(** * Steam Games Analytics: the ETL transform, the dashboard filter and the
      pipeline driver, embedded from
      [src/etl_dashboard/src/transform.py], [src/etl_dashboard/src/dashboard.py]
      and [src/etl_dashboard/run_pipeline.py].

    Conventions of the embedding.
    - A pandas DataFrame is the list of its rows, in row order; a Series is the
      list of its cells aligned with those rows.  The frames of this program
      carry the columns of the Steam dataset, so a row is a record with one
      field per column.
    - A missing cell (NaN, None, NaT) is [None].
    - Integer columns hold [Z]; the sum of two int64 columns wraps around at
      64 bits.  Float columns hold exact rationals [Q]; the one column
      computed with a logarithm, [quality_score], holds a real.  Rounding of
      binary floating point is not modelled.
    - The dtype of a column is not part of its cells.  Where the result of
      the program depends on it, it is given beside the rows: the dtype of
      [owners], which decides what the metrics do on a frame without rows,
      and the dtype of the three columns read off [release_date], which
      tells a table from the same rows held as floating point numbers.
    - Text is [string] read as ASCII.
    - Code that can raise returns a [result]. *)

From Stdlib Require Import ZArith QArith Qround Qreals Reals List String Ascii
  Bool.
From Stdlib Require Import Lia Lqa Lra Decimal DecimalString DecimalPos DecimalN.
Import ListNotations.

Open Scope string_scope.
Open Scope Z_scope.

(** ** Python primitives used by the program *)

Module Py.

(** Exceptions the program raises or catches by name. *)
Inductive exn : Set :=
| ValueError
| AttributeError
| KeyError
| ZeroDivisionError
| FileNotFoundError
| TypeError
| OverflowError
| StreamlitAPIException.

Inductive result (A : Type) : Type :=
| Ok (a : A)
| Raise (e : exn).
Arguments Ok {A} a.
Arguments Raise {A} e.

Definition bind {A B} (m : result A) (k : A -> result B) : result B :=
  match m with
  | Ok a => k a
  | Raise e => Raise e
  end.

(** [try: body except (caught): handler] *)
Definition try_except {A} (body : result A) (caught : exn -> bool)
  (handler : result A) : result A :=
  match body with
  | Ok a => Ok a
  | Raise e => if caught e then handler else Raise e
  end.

§

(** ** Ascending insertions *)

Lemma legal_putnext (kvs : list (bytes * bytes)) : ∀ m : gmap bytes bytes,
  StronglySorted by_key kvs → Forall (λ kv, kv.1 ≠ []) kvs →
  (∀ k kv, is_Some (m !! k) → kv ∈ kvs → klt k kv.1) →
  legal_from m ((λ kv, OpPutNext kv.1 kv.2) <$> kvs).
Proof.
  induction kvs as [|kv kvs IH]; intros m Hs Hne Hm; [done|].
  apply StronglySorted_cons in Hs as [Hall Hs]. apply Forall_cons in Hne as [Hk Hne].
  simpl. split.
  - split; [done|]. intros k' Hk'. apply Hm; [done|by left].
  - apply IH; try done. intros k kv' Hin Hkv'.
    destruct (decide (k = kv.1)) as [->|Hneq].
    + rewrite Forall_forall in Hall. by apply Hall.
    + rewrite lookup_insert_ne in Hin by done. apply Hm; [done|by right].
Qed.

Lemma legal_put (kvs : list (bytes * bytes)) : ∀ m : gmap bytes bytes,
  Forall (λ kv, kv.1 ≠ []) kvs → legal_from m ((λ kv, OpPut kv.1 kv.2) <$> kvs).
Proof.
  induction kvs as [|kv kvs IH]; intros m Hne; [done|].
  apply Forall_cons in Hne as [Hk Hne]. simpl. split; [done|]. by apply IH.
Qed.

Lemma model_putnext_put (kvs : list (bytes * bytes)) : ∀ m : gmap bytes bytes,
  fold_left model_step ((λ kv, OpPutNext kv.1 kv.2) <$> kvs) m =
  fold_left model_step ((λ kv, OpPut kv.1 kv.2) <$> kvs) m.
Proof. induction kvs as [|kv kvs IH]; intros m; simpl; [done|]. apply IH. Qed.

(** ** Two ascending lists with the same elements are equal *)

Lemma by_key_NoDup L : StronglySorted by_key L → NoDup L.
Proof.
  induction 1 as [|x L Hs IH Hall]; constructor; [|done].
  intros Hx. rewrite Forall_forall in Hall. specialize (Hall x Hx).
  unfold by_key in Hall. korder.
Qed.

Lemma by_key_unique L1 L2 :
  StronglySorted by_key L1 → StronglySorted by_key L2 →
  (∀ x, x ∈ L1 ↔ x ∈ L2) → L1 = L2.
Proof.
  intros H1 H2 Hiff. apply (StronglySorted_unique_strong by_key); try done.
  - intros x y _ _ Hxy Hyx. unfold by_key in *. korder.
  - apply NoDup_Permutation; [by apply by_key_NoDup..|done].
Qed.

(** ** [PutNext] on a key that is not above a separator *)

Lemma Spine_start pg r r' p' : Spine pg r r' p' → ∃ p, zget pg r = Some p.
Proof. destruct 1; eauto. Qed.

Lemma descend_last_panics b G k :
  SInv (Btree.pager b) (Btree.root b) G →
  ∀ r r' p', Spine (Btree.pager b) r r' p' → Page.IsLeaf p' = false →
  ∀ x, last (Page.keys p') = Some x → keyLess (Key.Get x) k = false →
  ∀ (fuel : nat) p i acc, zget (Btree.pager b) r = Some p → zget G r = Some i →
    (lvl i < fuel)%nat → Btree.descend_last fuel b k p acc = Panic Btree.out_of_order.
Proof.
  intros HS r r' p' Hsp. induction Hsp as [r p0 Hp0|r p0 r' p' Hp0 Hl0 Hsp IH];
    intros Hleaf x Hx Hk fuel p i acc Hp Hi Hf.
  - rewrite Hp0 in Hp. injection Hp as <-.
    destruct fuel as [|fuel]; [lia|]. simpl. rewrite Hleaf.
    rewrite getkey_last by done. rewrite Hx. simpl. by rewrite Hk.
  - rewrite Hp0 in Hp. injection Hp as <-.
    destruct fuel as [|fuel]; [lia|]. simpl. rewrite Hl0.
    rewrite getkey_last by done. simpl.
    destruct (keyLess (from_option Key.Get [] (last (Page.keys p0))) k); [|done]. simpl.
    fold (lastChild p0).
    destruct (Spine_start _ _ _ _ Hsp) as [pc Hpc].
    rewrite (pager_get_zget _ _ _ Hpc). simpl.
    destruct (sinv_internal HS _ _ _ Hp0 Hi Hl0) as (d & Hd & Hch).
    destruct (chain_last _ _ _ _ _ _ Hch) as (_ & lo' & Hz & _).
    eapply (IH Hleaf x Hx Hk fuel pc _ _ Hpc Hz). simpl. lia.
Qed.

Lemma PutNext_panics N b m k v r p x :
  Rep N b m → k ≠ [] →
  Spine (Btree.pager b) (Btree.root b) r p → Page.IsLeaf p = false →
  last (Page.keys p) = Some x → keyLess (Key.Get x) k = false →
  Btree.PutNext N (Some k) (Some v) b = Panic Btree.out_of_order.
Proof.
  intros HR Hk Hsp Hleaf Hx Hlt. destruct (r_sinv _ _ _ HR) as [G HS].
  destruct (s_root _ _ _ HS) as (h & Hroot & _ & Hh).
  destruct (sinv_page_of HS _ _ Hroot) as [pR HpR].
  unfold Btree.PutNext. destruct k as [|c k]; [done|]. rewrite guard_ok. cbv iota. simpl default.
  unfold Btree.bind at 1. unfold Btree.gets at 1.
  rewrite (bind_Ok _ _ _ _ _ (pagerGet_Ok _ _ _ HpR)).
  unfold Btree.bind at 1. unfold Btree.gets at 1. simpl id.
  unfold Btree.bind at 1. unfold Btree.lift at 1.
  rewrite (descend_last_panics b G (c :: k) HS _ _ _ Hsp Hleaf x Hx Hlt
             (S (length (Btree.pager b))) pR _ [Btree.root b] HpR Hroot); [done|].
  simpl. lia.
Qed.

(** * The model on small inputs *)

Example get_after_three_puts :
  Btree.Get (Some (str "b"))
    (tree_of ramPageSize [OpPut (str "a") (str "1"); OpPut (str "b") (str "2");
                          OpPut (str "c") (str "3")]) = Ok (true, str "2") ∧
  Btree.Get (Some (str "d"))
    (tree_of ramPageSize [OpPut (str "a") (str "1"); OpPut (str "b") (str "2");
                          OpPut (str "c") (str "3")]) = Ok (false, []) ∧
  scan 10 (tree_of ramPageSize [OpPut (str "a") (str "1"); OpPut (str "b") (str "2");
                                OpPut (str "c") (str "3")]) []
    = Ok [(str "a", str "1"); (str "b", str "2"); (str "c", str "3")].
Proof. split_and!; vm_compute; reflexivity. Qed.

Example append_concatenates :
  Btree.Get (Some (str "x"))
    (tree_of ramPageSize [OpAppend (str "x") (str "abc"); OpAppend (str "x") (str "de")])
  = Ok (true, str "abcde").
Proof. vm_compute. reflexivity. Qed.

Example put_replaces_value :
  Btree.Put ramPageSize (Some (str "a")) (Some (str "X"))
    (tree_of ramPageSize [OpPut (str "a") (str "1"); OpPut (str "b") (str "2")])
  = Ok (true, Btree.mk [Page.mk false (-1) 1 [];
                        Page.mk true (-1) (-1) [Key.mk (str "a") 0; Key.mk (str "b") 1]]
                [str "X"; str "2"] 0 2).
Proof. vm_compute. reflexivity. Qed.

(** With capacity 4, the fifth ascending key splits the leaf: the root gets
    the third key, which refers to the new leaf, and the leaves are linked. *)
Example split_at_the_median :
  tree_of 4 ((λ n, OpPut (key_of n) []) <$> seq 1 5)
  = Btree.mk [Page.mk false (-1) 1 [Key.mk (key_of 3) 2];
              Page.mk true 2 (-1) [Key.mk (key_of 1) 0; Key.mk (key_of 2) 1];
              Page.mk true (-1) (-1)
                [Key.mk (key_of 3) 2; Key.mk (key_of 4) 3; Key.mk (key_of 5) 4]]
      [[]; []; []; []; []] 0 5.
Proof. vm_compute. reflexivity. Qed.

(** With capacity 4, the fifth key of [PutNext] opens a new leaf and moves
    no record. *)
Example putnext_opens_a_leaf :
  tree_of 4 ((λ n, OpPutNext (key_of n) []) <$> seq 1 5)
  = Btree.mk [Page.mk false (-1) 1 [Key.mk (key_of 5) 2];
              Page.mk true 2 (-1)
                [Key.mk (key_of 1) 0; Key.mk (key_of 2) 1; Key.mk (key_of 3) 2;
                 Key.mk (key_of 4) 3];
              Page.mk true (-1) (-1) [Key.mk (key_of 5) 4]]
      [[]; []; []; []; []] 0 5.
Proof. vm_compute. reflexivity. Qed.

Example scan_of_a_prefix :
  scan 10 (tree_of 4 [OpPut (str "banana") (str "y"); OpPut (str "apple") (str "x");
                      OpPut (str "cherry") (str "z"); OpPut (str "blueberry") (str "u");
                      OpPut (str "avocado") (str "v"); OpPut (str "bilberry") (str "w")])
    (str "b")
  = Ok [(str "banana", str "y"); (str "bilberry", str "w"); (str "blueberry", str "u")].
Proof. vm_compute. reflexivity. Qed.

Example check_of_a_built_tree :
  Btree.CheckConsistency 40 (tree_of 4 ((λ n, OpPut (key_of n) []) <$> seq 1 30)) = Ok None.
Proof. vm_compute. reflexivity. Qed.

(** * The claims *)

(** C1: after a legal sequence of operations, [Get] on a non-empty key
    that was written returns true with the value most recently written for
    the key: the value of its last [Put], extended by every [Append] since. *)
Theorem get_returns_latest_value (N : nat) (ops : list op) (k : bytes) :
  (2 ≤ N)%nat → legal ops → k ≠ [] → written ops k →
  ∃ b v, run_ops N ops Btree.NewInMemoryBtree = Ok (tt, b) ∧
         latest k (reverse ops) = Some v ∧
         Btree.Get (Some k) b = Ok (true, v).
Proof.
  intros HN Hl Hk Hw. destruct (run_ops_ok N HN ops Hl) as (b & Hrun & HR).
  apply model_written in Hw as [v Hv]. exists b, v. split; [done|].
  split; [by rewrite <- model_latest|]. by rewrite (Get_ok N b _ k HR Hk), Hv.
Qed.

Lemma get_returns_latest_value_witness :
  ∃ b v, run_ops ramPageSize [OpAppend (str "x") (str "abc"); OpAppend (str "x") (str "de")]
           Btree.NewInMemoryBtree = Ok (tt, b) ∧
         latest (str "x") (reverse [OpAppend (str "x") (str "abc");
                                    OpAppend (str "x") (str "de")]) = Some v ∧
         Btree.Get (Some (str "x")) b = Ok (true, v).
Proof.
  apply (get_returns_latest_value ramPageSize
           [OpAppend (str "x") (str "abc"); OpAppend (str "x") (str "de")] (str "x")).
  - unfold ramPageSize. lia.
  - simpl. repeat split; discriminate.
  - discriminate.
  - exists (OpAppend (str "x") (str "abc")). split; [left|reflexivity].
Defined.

§

(Task directions): Return each line from the entries above that includes "keys".

(Result):
  ∀ x, last (Page.keys p') = Some x → keyLess (Key.Get x) k = false →
    destruct (keyLess (from_option Key.Get [] (last (Page.keys p0))) k); [|done]. simpl.
  last (Page.keys p) = Some x → keyLess (Key.Get x) k = false →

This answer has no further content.